How you deliver significantly changes your infection risk. A large retrospective study comparing planned cesarean sections with planned vaginal deliveries found that 15% of women in the cesarean group developed a postpartum infection, compared to 10% in the vaginal delivery group. That 50% increase in relative risk is one reason cesarean deliveries are generally reserved for situations where they offer a clear medical benefit.
Preeclampsia and High Blood Pressure
Hypertensive disorders, including preeclampsia, are the second leading cause of maternal death worldwide, contributing to about 16% of maternal mortality. Preeclampsia involves dangerously high blood pressure combined with signs of organ damage, typically affecting the kidneys or liver. Most people associate it with pregnancy, but it can develop for the first time after delivery, appearing anywhere from 48 hours to 6 weeks postpartum.
Prevalence estimates vary widely, from less than 1% to over 25% of pregnancies depending on the population studied and how broadly the condition is defined. Warning signs include severe headaches, vision changes, upper abdominal pain, and sudden swelling in the face or hands. Postpartum preeclampsia is particularly dangerous because many women aren’t expecting new symptoms after delivery and may dismiss early warning signs.
Postpartum Depression
Postpartum depression is one of the most common adverse outcomes of pregnancy overall. Globally, it affects between 10% and 20% of new mothers. In the United States, the prevalence has roughly doubled over the past decade, rising from about 9% in 2010 to 19% in 2021, according to a study published in JAMA Network Open.

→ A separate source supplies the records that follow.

(* ===== verification/Ics24Host.v ===== *)
(** * ICS-24 paths and commitments, on chain ([ibc-router/src/ics24_host.rs])

    The contract has no heap: paths and hashed strings go through fixed stack buffers of 128 and
    256 bytes, so every function can trap on an oversized argument.  The theorems say when, and
    that otherwise the bytes are those of the off-chain library ([CoreCommitment]). *)

From Stdlib Require Import ZArith Lia Strings.Byte Strings.String.
From stdpp Require Import base option list gmap numbers.
From S2P Require Import Prelude Bytes Crypto Host RouterTypes CoreCommitment.
Open Scope Z_scope.

Definition PACKET_COMMITMENT_DISCRIMINATOR : byte := Byte.x01.
Definition PACKET_RECEIPT_DISCRIMINATOR : byte := Byte.x02.
Definition ACK_COMMITMENT_DISCRIMINATOR : byte := Byte.x03.
Definition RECEIPT_SENTINEL : byte := Byte.x01.
Definition COMMITMENT_VERSION_PREFIX : byte := Byte.x02.
Definition PROVABLE_TTL_THRESHOLD : Z := 17280.
Definition PROVABLE_TTL_EXTEND_TO : Z := 86400.
Definition ERROR_ACK_PREIMAGE : bytes := bstr "UNIVERSAL_ERROR_ACKNOWLEDGEMENT".

(** A bounds-checked access of Rust. *)
Definition checked {A} (o : option A) : res A := ok_or IndexOutOfBounds o.

(** [let mut buf = [0u8; 128]; ...; Bytes::from_slice(&buf[..id_len + 9])]. *)
Definition v2_path_key (client_id : bytes) (discriminator : byte) (seq : Z) : res bytes :=
  let id_len := length client_id in
  buf ← checked (buf_write (zeros 128) 0 client_id);
  buf ← checked (buf_write buf id_len [discriminator]);
  let seq_bytes := to_be_bytes 8 seq in
  buf ← checked (buf_write buf (id_len + 1) seq_bytes);
  checked (buf_prefix buf (id_len + 9)).

Definition packet_commitment_path (source_client_id : bytes) (seq : Z) : res bytes :=
  v2_path_key source_client_id PACKET_COMMITMENT_DISCRIMINATOR seq.
Definition packet_receipt_path (dest_client_id : bytes) (seq : Z) : res bytes :=
  v2_path_key dest_client_id PACKET_RECEIPT_DISCRIMINATOR seq.
Definition ack_commitment_path (dest_client_id : bytes) (seq : Z) : res bytes :=
  v2_path_key dest_client_id ACK_COMMITMENT_DISCRIMINATOR seq.

Section Commitments.
Context `{Sha256}.

Definition sha256_bytes (data : bytes) : bytes := sha256 data.

(** [let mut buf = [0u8; 256]; s.copy_into_slice(&mut buf[..len]); sha256(&buf[..len])]. *)
Definition sha256_string (s : bytes) : res bytes :=
  let len := length s in
  buf ← checked (buf_write (zeros 256) 0 s);
  data ← checked (buf_prefix buf len);
  Ok (sha256_bytes data).

Definition error_ack_hash : bytes := sha256_bytes ERROR_ACK_PREIMAGE.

Unlike the temporary mood swings and tearfulness that many women experience in the first week or two after delivery, postpartum depression persists and interferes with daily functioning. It can include intense sadness, anxiety, difficulty bonding with the baby, changes in sleep and appetite beyond what’s expected with a newborn, and in severe cases, thoughts of self-harm. The condition is highly treatable, but the doubling in prevalence over a single decade suggests that many people either lack access to screening or face barriers to care.
Who Faces Higher Risk
Two factors that consistently increase the odds of complications across the board are maternal age and body weight. The relationship between age and adverse outcomes follows a U-shaped curve: risks are elevated for younger mothers (under 20) and rise again after the mid-30s. Women over 40 face roughly 1.7 times the risk of very preterm birth compared to women aged 20 to 34, along with higher rates of gestational diabetes.
Body weight plays a similarly graded role. Women who are underweight before pregnancy have the highest rate of preterm birth at 9.6%, while those with a normal BMI have a rate of about 6.8%. The risk then climbs steadily with increasing weight: women with severe obesity face a preterm delivery rate of 8.6% and nearly three times the odds of extremely early preterm birth compared to normal-weight women. Higher BMI also correlates with larger babies, which increases the likelihood of difficult deliveries and perineal tearing.
These risk factors are worth knowing not because they’re always modifiable, but because they influence the level of monitoring you can expect during pregnancy and delivery. Higher-risk pregnancies typically involve more frequent check-ups, earlier screening for blood pressure problems and gestational diabetes, and delivery planning that accounts for the increased chance of complications.